The above methods are suitable for analyzing and dealing with aperiodic mutational signals [8]. If the periodic signals such as ECG are used to calculate the amount of periodic signals, it is difficult to determine threshold problems, especially for mobile real-time ECG monitoring, requiring low computational complexity and high detection accuracy, so the optimized wavelet processing is an ideal choice [9, 10].
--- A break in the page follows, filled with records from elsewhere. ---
(* ===== verification/Slab.v ===== *)
(** The kernel object allocator (src/kernel/memory/slab.c): [kmalloc],
    [kmalloc_create], [kfree] and [ksize] on sixteen size classes whose slabs
    are 2 MiB frames.  The frames come through the interface [PageSource],
    which the frame allocator of [Pmm] implements at the end of the file. *)

From stdpp Require Import base tactics numbers option sets list.
From Stdlib Require Import ZArith Lia.
From S2P Require Import Prelude PmmBoot Pmm PmmInit.

Module Slab.

(** ** What the slabs need of the frame allocator *)

(** A frame is named by its descriptor.  [ps_alloc] is
    [alloc_pages(ZONE_NORMAL, 1, 0)] followed by [page_init(page, PG_Kernel)],
    with the descriptor and its physical address, [None] for [NULL];
    [ps_free] is [page_clean(page)] followed by [free_pages(page, 1)], and
    [ps_drop] is [free_pages(page, 1)] alone.  [ps_frame f p a] says the frame
    [p] at physical address [a] is handed out. *)
Class PageSource (F : Type) := {
  ps_alloc : F -> option (Z * Z) * F;
  ps_free : Z -> F -> F;
  ps_drop : Z -> F -> F;
  ps_inv : F -> Prop;
  ps_frame : F -> Z -> Z -> Prop;
  ps_alloc_some : forall f p a f', ps_inv f -> ps_alloc f = (Some (p, a), f') ->
    ps_inv f' /\ 0 <= a /\ a + 2097152 <= 2 ^ 47 /\ a mod 2097152 = 0 /\
    (forall q, ~ ps_frame f q a) /\ forall q b, ps_frame f' q b <-> ps_frame f q b \/ (q = p /\ b = a);
  ps_alloc_none : forall f f', ps_inv f -> ps_alloc f = (None, f') -> f' = f;
  ps_free_spec : forall f p a, ps_inv f -> ps_frame f p a ->
    ps_inv (ps_free p f) /\ forall q b, ps_frame (ps_free p f) q b <-> ps_frame f q b /\ b <> a;
}.

Abbreviation PAGE_2M_SIZE := 2097152 (only parsing).
(** ARCH_PAGE_OFFSET of x86-64, 0xffff800000000000 *)
Abbreviation PAGE_OFFSET := 18446603336221196288 (only parsing).
(** sizeof(struct Slab) on an LP64 target *)
Abbreviation sizeof_Slab := 72 (only parsing).
Lemma booted_inv s base cs :
  frame_inv s -> zlen cs = 16 -> PAGE_OFFSET <= base -> base mod PAGE_2M_SIZE = 0 -> base + 8 * PAGE_2M_SIZE < U64 ->
  (forall k c, cs !!z k = Some c -> exists x, booted_cache s base k c x) ->
  inv (mk_state cs s) /\ forall a n, ~ bl (mk_state cs s) a n.
Proof.
  intros Hi Hl Hb1 Hb2 Hb3 Hcs.
  set (dummy := mk_slab 0 0 0 0 0 0 0 0 []).
  set (h := fun k => match cs !!z k with Some c => List.hd dummy (pool c) | None => dummy end).
  assert (forall k, 0 <= k < 16 -> exists c, cs !!z k = Some c /\ booted_cache s base k c (h k)) as Hh.
  { intros k Hk. destruct (zlookup_in_range cs k ltac:(lia)) as [c Hc]. exists c. split; [done|].
    unfold h. rewrite Hc. destruct (Hcs k c Hc) as (x & Hx). by rewrite (bc_cache _ _ _ _ _ Hx) in Hx |- *. }
  assert (entries 0 cs = (fun k => mk_entry k true (h k)) <$> seqZ 0 16) as Ees.
  { rewrite <- Hl. apply entries_single. intros k c Hk. pose proof (zlookup_some_range _ _ _ Hk).
    destruct (Hh k ltac:(lia)) as (c' & Hc' & B). assert (c' = c) as -> by congruence. by rewrite (bc_cache _ _ _ _ _ B). }
  assert (forall k, 0 <= k < 16 -> backed (h k) = (k <? 8)) as Hbk.
  { intros k Hk. destruct (Hh k Hk) as (c & _ & B). pose proof (bc_addr _ _ _ _ _ B) as Ha. unfold backed.
    destruct (Z.ltb_spec k 8); [apply Z.leb_le; lia|apply Z.leb_gt; lia]. }
  assert (forall k, 0 <= k < 16 -> slab_ok (mk_entry k true (h k))) as Hok.
  { intros k Hk. destruct (Hh k Hk) as (c & _ & B). apply head_ok; try apply B; [done|]. rewrite (Hbk k Hk).
    pose proof (bc_addr _ _ _ _ _ B) as Ha. pose proof (bc_free _ _ _ _ _ B) as Hf.
    destruct (k <? 8) eqn:E; [|done]. split; [done|]. destruct Ha as [-> _]. split; [dlia|lia]. }
  assert (forall e, e ∈ entries 0 cs -> exists k, 0 <= k < 16 /\ e = mk_entry k true (h k)) as Hel.
  { intros e. rewrite Ees. intros (k & -> & Hk%elem_of_seqZ)%list_elem_of_fmap. by exists k. }
  assert (metas (entries 0 cs) = []) as Hm.
  { apply elem_of_nil_inv. intros a Ha. unfold metas in Ha. apply list_elem_of_bind in Ha as (e & Ha & He).
    destruct (Hel e He) as (k & _ & ->). by apply elem_of_nil in Ha. }
  split.
  2: { intros a n (e & He & Hbl). destruct (Hel e He) as (k & Hk & ->). eapply empty_no_block; [by apply Hok| |done].
       destruct (Hh k Hk) as (c & _ & B). apply B. }
  constructor; [done| | |done].
  - intros k c Hk. pose proof (zlookup_some_range _ _ _ Hk). destruct (Hh k ltac:(simpl in *; lia)) as (c' & Hc' & B).
    assert (c' = c) as -> by (simpl in *; congruence). rewrite (bc_cache _ _ _ _ _ B).
    constructor; simpl; [done|done|rewrite (bc_free _ _ _ _ _ B); lia|rewrite (bc_using _ _ _ _ _ B); lia].
  - constructor; cbn [caches frames]; rewrite ?Hm; try (by constructor).
    + apply Forall_forall. intros e He. destruct (Hel e He) as (k & Hk & ->). by apply Hok.
    + rewrite Ees, <- list_fmap_compose. apply NoDup_fmap_2_strong; [|apply NoDup_seqZ].
      intros k k' Hk%elem_of_seqZ Hk'%elem_of_seqZ. unfold compose, key. cbn [e_slab e_class]. rewrite !Hbk by lia.
      destruct (Hh k ltac:(lia)) as (? & _ & B), (Hh k' ltac:(lia)) as (? & _ & B').
      pose proof (bc_addr _ _ _ _ _ B). pose proof (bc_addr _ _ _ _ _ B'). bools; lia.
    + intros e He Hb. destruct (Hel e He) as (k & Hk & ->). cbn [e_slab] in *. rewrite (Hbk k Hk) in Hb.
      destruct (Hh k Hk) as (c & _ & B). pose proof (bc_addr _ _ _ _ _ B) as Ha. rewrite Hb in Ha. apply Ha.
    + intros a Ha. by apply elem_of_nil in Ha.
    + intros e He Hd. by destruct (Hel e He) as (k & _ & ->).
Qed.
(** The copy-on-write counters behave as per-page reference counts.  For
    an allocated page, [page_cow_get] adds one reference (as long as the
    16-bit counter is below its maximum), [page_cow_put] removes one and
    reports true exactly when it removed the last, neither touches any other
    page's count or the set of allocated pages, and a get followed by a put
    restores every count. *)
Theorem page_cow_counts st phys :
  inv st -> allocated st phys ->
  let '(zero, st2) := page_cow_put phys st in
  inv (page_cow_get phys st) /\ inv st2 /\
  (page_cow_refs phys st < 65535 ->
     (forall q, page_cow_refs q (page_cow_get phys st) =
        page_cow_refs q st + (if q / PAGE_4K_SIZE =? phys / PAGE_4K_SIZE then 1 else 0)) /\
     (forall q, page_cow_refs q (page_cow_put phys (page_cow_get phys st)).2 = page_cow_refs q st)) /\
  zero = (page_cow_refs phys st =? 1) /\
  (forall q, page_cow_refs q st2 =
     if q / PAGE_4K_SIZE =? phys / PAGE_4K_SIZE then Z.max 0 (page_cow_refs q st - 1)
     else page_cow_refs q st) /\
  (forall q, allocated (page_cow_get phys st) q <-> allocated st q) /\
  (forall q, allocated st2 q <-> allocated st q).
Proof.
  intros Hi Ha. apply allocated_spec in Ha as (p & Hp & Hc & _); [|done].
  pose proof (fun q => put_refs st phys p q Hi Hp Hc) as Hput.
  pose proof (page_cow_put_eq st phys p Hi Hp Hc) as Hpe.
  assert (inv (page_cow_get phys st)) as Hg by (apply cow_update_inv; [done|intros; apply wrap16_range]).
  destruct (page_cow_put phys st) as [zero st2]. simpl in Hput. injection Hpe as -> E2.
  split; [done|]. split.
  { rewrite E2. destruct (0 <? _); [apply cow_update_inv; [done|intros; apply wrap16_range]|done]. }
  split_and!; try done.
  - intros Hlt. split; [by intros; eapply get_refs|]. intros q.
    assert (set_cow (fun c => wrap16 (c + 1)) phys p ∈ pools (page_cow_get phys st)) as Hp'.
    { apply elem_of_on_pool; [apply Hi..|]. right. eauto. }
    rewrite (put_refs _ phys _ q Hg Hp') by done.
    rewrite (get_refs st phys p q) by done. destruct (Z.eqb_spec (q / 4096) (phys / 4096)); [|lia].
    rewrite (refs_page st phys q) by done. pose proof (refs_range st phys p Hi Hp Hc). lia.
  - intros q. by apply cow_update_allocated.
  - intros q. rewrite E2. destruct (0 <? _); [by apply cow_update_allocated|done].
Qed.

End allocator.

(** ** The frame allocator implements [FrameSource] *)

Definition frame_alloc (s : Pmm.state) : option Z * Pmm.state :=
  match Pmm.alloc_pages Pmm.ZONE_NORMAL 1 s with
  | (Some i, s') => (Pmm.phy_address <$> Pmm.pages_struct s' !!z i, s')
  | (None, s') => (None, s')
  end.

Definition frame_used (s : Pmm.state) (a : Z) : Prop :=
  exists i p zi, Pmm.pages_struct s !!z i = Some p /\ Pmm.zone_struct p = Some zi /\
    Pmm.phy_address p = a /\ Pmm.bit s i = true.

Lemma frame_alloc_some s a s' :
  Pmm.wf s -> frame_alloc s = (Some a, s') ->
  Pmm.wf s' /\ 0 <= a /\ a + PAGE_2M_SIZE < U64 /\ a mod PAGE_2M_SIZE = 0 /\
  ~ frame_used s a /\ forall b, frame_used s' b <-> frame_used s b \/ b = a.
Proof.
  intros Hw. unfold frame_alloc.
  destruct (Pmm.alloc_pages Pmm.ZONE_NORMAL 1 s) as [[i|] s1] eqn:E; [|done].
  destruct (Pmm.alloc_one_occupy _ s i s1 Hw E) as (lo & hi & zi & z & _ & _ & Hz & Hin & Hb & ->).
  pose proof (Pmm.wf_frame_range s zi z i Hw Hz Hin) as [_ Hrange].
  destruct (Pmm.wf_zone s Hw _ _ Hz) as [Hzr Hza _ Hpg]. destruct (Hpg i Hin) as (pg & Ep & Es & Hpa).
  unfold Pmm.in_zone in Hin. set (f := Pmm.set_attribute _).
  assert (forall j, Pmm.pages_struct (Pmm.occupy f i zi s) !!z j =
    if decide (i = j) then Some (f pg) else Pmm.pages_struct s !!z j) as Hpages.
  { intros j. unfold Pmm.occupy. simpl. case_decide as Hd; [|by apply zlookup_zalter_ne].
    subst j. by rewrite zlookup_zalter, Ep. }
  assert (forall j, Pmm.bit (Pmm.occupy f i zi s) j = Pmm.bit s j || (i =? j)) as Hbits
    by (intros; apply Pmm.bit_occupy; [apply Hw|done]).
  rewrite Hpages, decide_True by done. simpl. intros [= <- <-].
  split; [by eapply Pmm.occupy_wf|]. split; [lia|]. split; [lia|]. split; [dlia|]. split.
  - intros (j & q & zj & Eq & Esq & Ha & Hbj).
    assert (j = i) as -> by by eapply (Pmm.frame_address_inj s j i q pg). congruence.
  - intros b. unfold frame_used. split.
    + intros (j & q & zj & Eq & Esq & <- & Hbj). rewrite Hpages in Eq. rewrite Hbits in Hbj.
      case_decide as Hd; [simplify_eq; by right|]. left. exists j, q, zj. split_and!; try done.
      destruct (Z.eqb_spec i j); [done|]. by rewrite orb_false_r in Hbj.
    + intros [(j & q & zj & Eq & Esq & <- & Hbj)| ->].
      * exists j, q, zj. rewrite Hpages, Hbits, Hbj. case_decide as Hd; [subst j; congruence|done].
      * exists i, (f pg), zi. rewrite Hpages, Hbits, decide_True, Z.eqb_refl, orb_true_r by done. done.
Qed.
(** The pointer operations of list.h implement the operations on the
    sequence of nodes.  For a list with head [e] and elements [l] and a node
    outside it, adding behind the head prepends, adding before it appends;
    deleting and re-initialising the first element removes it and leaves it a
    list of its own; and the emptiness test is exact.  Nodes outside the list
    are not written. *)
Theorem list_ops_refine h e l new :
  ring h e l -> mapped h new -> new ∉ e :: l ->
  (exists h', list_add_to_behind e new h = Some h' /\ ring h' e (new :: l) /\
     same_outside h h' (e :: new :: l)) /\
  (exists h', list_add_to_before e new h = Some h' /\ ring h' e (l ++ [new]) /\
     same_outside h h' (e :: new :: l)) /\
  (forall x l', l = x :: l' -> exists h', list_del_init x h = Some h' /\ ring h' e l' /\ ring h' x [] /\
     same_outside h h' (e :: l)) /\
  list_is_empty e h = Some (bool_decide (l = [])).
Proof.
  intros Hr Hm Hni. split_and!.
  - destruct (list_add_to_behind_ring h e l new) as (h' & ? & ? & ? & _); eauto.
  - destruct (list_add_to_before_ring h e l new) as (h' & ? & ? & ? & _); eauto.
  - intros x l' ->. apply (ring_rotate h e [] x l') in Hr.
    assert (exists y m, l' ++ [e] = y :: m) as (y & m & Em) by (destruct l'; simpl; eauto).
    rewrite Em in Hr. destruct (list_del_ring h x y m Hr) as (h1 & E1 & Hr1 & Hx & Ho1 & Hm1).
    destruct (list_init_ring h1 x) as (h2 & E2 & Hr2 & Ho2 & Hm2).
    { apply Hm1. eapply ring_mapped; [exact Hr|]. apply elem_of_cons. auto. }
    exists h2. unfold list_del_init. rewrite E1. cbn. split; [done|]. split_and!; try done.
    + destruct Hr as [[Hxn _]%NoDup_cons _].
      assert (ring h2 y m) as Hr3.
      { eapply ring_frame; [exact Hr1|exact Ho2|]. intros z Hz ->%list_elem_of_singleton. done. }
      destruct l' as [|w l']; simpl in Em; injection Em as <- <-; [done|]. by apply ring_rot_last in Hr3.
    + intros z Hz. rewrite Ho2, Ho1; [done| |set_solver]. rewrite <- Em. set_solver.
  - by apply list_is_empty_ring.
Qed.

(** Head at 100 with elements 200 and 300, and a separate node 400. *)
Definition demo_heap : heap :=
  {[ 100 := mk_node 300 200; 200 := mk_node 100 300; 300 := mk_node 200 100; 400 := mk_node 0 0 ]}.

Lemma list_ops_refine_witness :
  exists h', list_add_to_before 100 400 demo_heap = Some h' /\ ring h' 100 [200; 300; 400].
Proof.
  destruct (list_ops_refine demo_heap 100 [200; 300] 400) as (_ & (h' & E & Hr & _) & _).
  - split; [apply (bool_decide_unpack _); vm_compute; exact I|]. cbn. unfold linked.
    repeat split; reflexivity.
  - exists (mk_node 0 0). reflexivity.
  - apply (bool_decide_unpack _). vm_compute. exact I.
  - exists h'. split; assumption.
Defined.

End CList.
Lemma mapped_tables_wf : pt_wf mapped_tables 4096.
Proof.
  destruct (map_4k_spec demo_calloc demo_calloc_fresh demo_tables 4096 2101248 4194304 7
    demo_tables_wf) as (rc & m' & E & Hw & _); [unfold user_va; lia|].
  unfold mapped_tables. rewrite E. exact Hw.
Qed.

#[local] Existing Instance Subpage.pmm_frames.
Lemma vmm_unmap_4k_page_correct_witness :
  exists m' s', x86_vmm_unmap_4k_page_with_free demo_calloc mapped_tables 4096 4194304 Subpage.sub1
    = Some (0, m', s') /\ pt_wf m' 4096.
Proof.
  pose proof (vmm_unmap_4k_page_correct demo_calloc mapped_tables 4096 4194304 Subpage.sub1
    mapped_tables_wf ltac:(unfold user_va; lia)) as H.
  cbv zeta in H. replace (has (pte_at mapped_tables 4096 4194304) (Z.lor 1 512)) with true in H
    by (vm_compute; reflexivity).
  destruct H as (m' & s' & E & Hw & _). exists m', s'. split; assumption.
Defined.

End Vmm.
However, two problems remain unresolved: firstly, which layer is more appropriate for feature detection after wavelet transform and secondly, whether the high-pass coefficient or low-pass coefficient is appropriate for feature location. If these key parameters are decided only by experiences, it is difficult to obtain systematic and scientific conclusions by experiments and emulations [11, 12]. This study investigated a detection method, which involved directly catching the signal frequency component during wavelet transform according to the frequency characteristics for different wavebands of ECG signal, to accurately locate the eigenvalue during wavelet transform. Currently, detection algorithms are mainly aimed at location and extraction of the QRS eigenvalue. Using these results and further reversing the electrophysiological activity of myocardial cells will be of great significance to automatic analysis and diagnosis of the physiological status of the heart [13]. Based on the eigenvalue detection, this research further studied the reverse analysis of myocardial action potential to enable automatic detection and diagnosis of heart diseases such as myocardial ischemia and heart failure.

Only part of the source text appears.